Y, puesto que el Altar es, al mismo tiempo, mesa del Banquete que el Padre de familia ofrece al hijo pródigo al recibirle en su casa con abrazo amoroso, se convierte en excelente sigo del amor salvífico de Dios y en prenda del banquete celestial.

El Altar, donde el Hijo unigénito de Dios se anonada tomando la condición de esclavo y cargando sacrificialmente con los pecados de la humanidad entera, es el lugar donde el hombre es elevado a la condición divina de hijo adoptivo de Dios. Es Cristo quien ha dicho: “Quien come mi carne y bebe mi sangre vive en mí y yo en él” (Jn. 6, 56)

Por todo ello, el Altar es el centro del Templo, imagen de la Iglesia; y es, al mismo tiempo, el centro de la vida cristiana porque, por la Eucaristía que en él se celebra y se reparte, crecemos como miembros vivos del Cuerpo místico de Cristo, Dios y hombre verdadero.

En el Altar se hace realidad para nosotros, cada día, la Alianza Nueva y Eterna que Jesucristo selló con su sangre. Y, participando de ese Altar, al recibir el Cuerpo y Sangre de Cristo, fortalecemos nuestra incorporación a la Alianza y afianzamos nuestra condición de redimidos y, por tanto, de herederos de la Gloria que Dios nos tiene preparada.

4.- El Profeta Isaías nos invita a mirar el Altar como signo de Cristo, que es la piedra angular del edificio eclesial y, consiguientemente, de la Nueva Humanidad creada en justicia y santidad verdaderas (Isaías 26,18; 8,14). Al venerar la Mesa del Altar con una devota reverencia cada vez que pasamos ante él, estamos cumpliendo religiosamente con la llamada que hoy nos hace el Salmo interleccional: “Ensalzad al Señor Dios nuestro, postraos ante el estrado de sus pies” (Sal. 99, 5). El Señor es la roca de nuestra salvación, y el Altar es la roca que significa la piedra angular que mantiene firme el edificio de la Iglesia universal Una, Santa, Católica y Apostólica. Del Altar, como de Cristo, que se hace presente en él, mana para nosotros el alimento de vida, el pan del caminante, la bebida que reconforta y la gracia que fortalece nuestro espíritu en la peregrinación por esta vida.

El Altar, de donde tomamos el alimento propio de la familia de los hijos de Dios, es el fundamento de nuestra fraternidad. Por tanto, en el Altar construimos la comunidad cristiana, hacemos Iglesia, contribuimos a expandir el Reino de Dios, proclamamos la salvación. El altar será el lugar donde se fortalece el ánimo apostólico.

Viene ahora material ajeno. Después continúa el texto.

Ltac no_implications := repeat match goal with H : ?A -> ?B |- _ => lazymatch type of A with Prop => clear H end end.
Ltac use_implications := repeat match goal with H : ?A -> ?B |- _ => lazymatch type of A with Prop => specialize (H ltac:(no_implications; lia)) end end; no_implications.
Ltac settle := rewrite ?Z.sub_0_r, ?Z.add_0_r, ?Z.sub_add; unfold semaphores, semaphore, waiting_items in *; fields;
  repeat match goal with E : SemaphoreHandle _ = _ |- _ => rewrite E in *; clear E | E : StateLock _ = _ |- _ => rewrite E in *; clear E | E : Terminating _ = _ |- _ => rewrite E in *; clear E end; cbn [default from_option id Z.b2z] in *;
  first [assumption | intros; use_implications; try lia].

Lemma release_all n k : 0 <= k -> n + k < 2 ^ 31 -> release_semaphore n k = n + k.
Proof. intros. unfold release_semaphore. destruct (Z.ltb_spec 0 k), (Z.ltb_spec (n + k) (2 ^ 31)); simpl; lia. Qed.

(** A call other than a deletion is only under way while the queue is not to be deleted. *)
Lemma other_running q ts : counts q ts -> 1 <= tally_of other ts -> Terminating q = false.
Proof. intros [] H. destruct (Terminating q); [|done]. specialize (counts_other0 eq_refl). lia. Qed.

Lemma b2z_range b : 0 <= Z.b2z b <= 1.
Proof. by destruct b. Qed.

(** Which threads are among which. *)
Lemma included ts : tally_of deleted ts <= tally_of freeing ts /\ tally_of freeing ts <= tally_of released ts /\ tally_of released ts <= tally_of deleting ts /\
  tally_of waits ts <= tally_of alive ts /\ tally_of alive ts <= tally_of present ts /\ tally_of dequeuing ts <= tally_of token ts /\ tally_of counting ts <= tally_of creating ts /\ tally_of waits ts <= tally_of handled ts /\
  tally_of creating ts <= tally_of other ts /\ tally_of dequeuing ts <= tally_of alive ts /\ tally_of pausing ts <= tally_of other ts.
Proof. repeat split; apply tally_of_le; by intros [[]|? []]. Qed.

Lemma items_pos q i l : Items q = i :: l -> waiting_items q = Z.of_nat (length l) + 1.
Proof. intros E. unfold waiting_items. rewrite E. simpl. lia. Qed.

Lemma client_counts q ts t c q' c' new : counts q ts -> ts !! t = Some (Client c) -> client_next q c = Some (q', c', new) -> counts q' (<[t := Client c']> ts ++ new).
Proof.
  intros Hc Ht Hn. pose proof (other_running q ts Hc) as Ho. destruct Hc. known Ht ts (Client c). pose proof (included ts) as (? & ? & ? & ? & ? & ? & ? & ? & ? & ? & ?). pose proof (b2z_range (StateLock q)). pose proof (b2z_range (Terminating q)). destruct c; cbn in * |-;
    try (assert (HT : Z.b2z (Terminating q) = 0) by (rewrite Ho by lia; done)); clear Ho; simplify_eq.
  - destruct (SemaphoreHandle q') eqn:E; split; recount Ht; settle.
  - unfold create_semaphore. destruct (SemaphoreHandle q) eqn:E; split; recount Ht; settle.
  - destruct (SemaphoreHandle q) eqn:E; simpl in Hn; simplify_eq. rewrite release_all by (unfold semaphore, waiting_items in *; rewrite E in *; simpl in *; lia). split; recount Ht; settle.
  - split; recount Ht; settle.
  - destruct (_ <=? _); split; recount Ht; settle.
  - destruct (_ <? _); split; recount Ht; settle.
  - destruct (StateLock q) eqn:El; simplify_eq. destruct (Z.ltb_spec (CurrentThreads q) (MaximumThreads q)); simplify_eq; split; recount Ht; try rewrite El; settle.
  - unfold PhpCreateWorkQueueThread in Hn. destruct (RundownActive q) eqn:Ea; simplify_eq; split; recount Ht; settle.
  - rewrite u32_id by (unfold in_width; lia). split; recount Ht; settle.
  - destruct (Items q') as [|i l] eqn:Ei; [|pose proof (items_pos q' i l Ei)]; split; recount Ht; settle.
  - assert (Hr : tally_of released ts < tally_of deleting ts) by (eapply tally_of_lt; [|done..]; by intros [[]|]).
    destruct (SemaphoreHandle q) eqn:E; [rewrite release_all by (unfold semaphore in *; rewrite E in *; cbn [default from_option id] in *; (lia || apply counts_unreleased0; lia))|]; split; recount Ht; settle.
  - split; recount Ht; settle.
  - destruct (Z.eqb_spec (RundownProtect q) 0); simplify_eq. split; recount Ht; settle.
  - split; recount Ht; settle.
Qed.

Ltac repaused := rewrite ?tally_of_paused, ?(tally_of_wake handled), ?(tally_of_wake token), ?(tally_of_wake releasing), ?(tally_of_wake dequeuing), ?(tally_of_wake counting),
  ?(tally_of_wake alive), ?(tally_of_wake creating), ?(tally_of_wake present), ?(tally_of_wake deleting), ?(tally_of_wake released), ?(tally_of_wake waits),
  ?(tally_of_wake freeing), ?(tally_of_wake deleted) by (by intros [[]|]).

(** Those who are woken are other callers as before. *)
Lemma woken_other ts : tally_of other (wake <$> ts) = tally_of other ts.
Proof. apply tally_of_wake. by intros [[]|]. Qed.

5.- Demos gracias a Dios porque nos permite participar en esta solemne celebración, percatarnos de su rico significado y gozar de las gracia que en ella nos concede.

Pidamos al Señor, en esta solemne celebración que nos ayude a considerar el Altar en toda su riqueza; a valorar la dignidad que le corresponde y que significamos construyéndolo como una verdadera obra de arte; a venerarlo con religiosa unción; y a acercarnos a él con el gozo y la esperanza de quien sabe que va a encontrarse con el Señor, preparándonos en el banquete eucarístico para la felicidad eterna en la gloria junto a Dios Padre, Hijo y Espíritu Santo.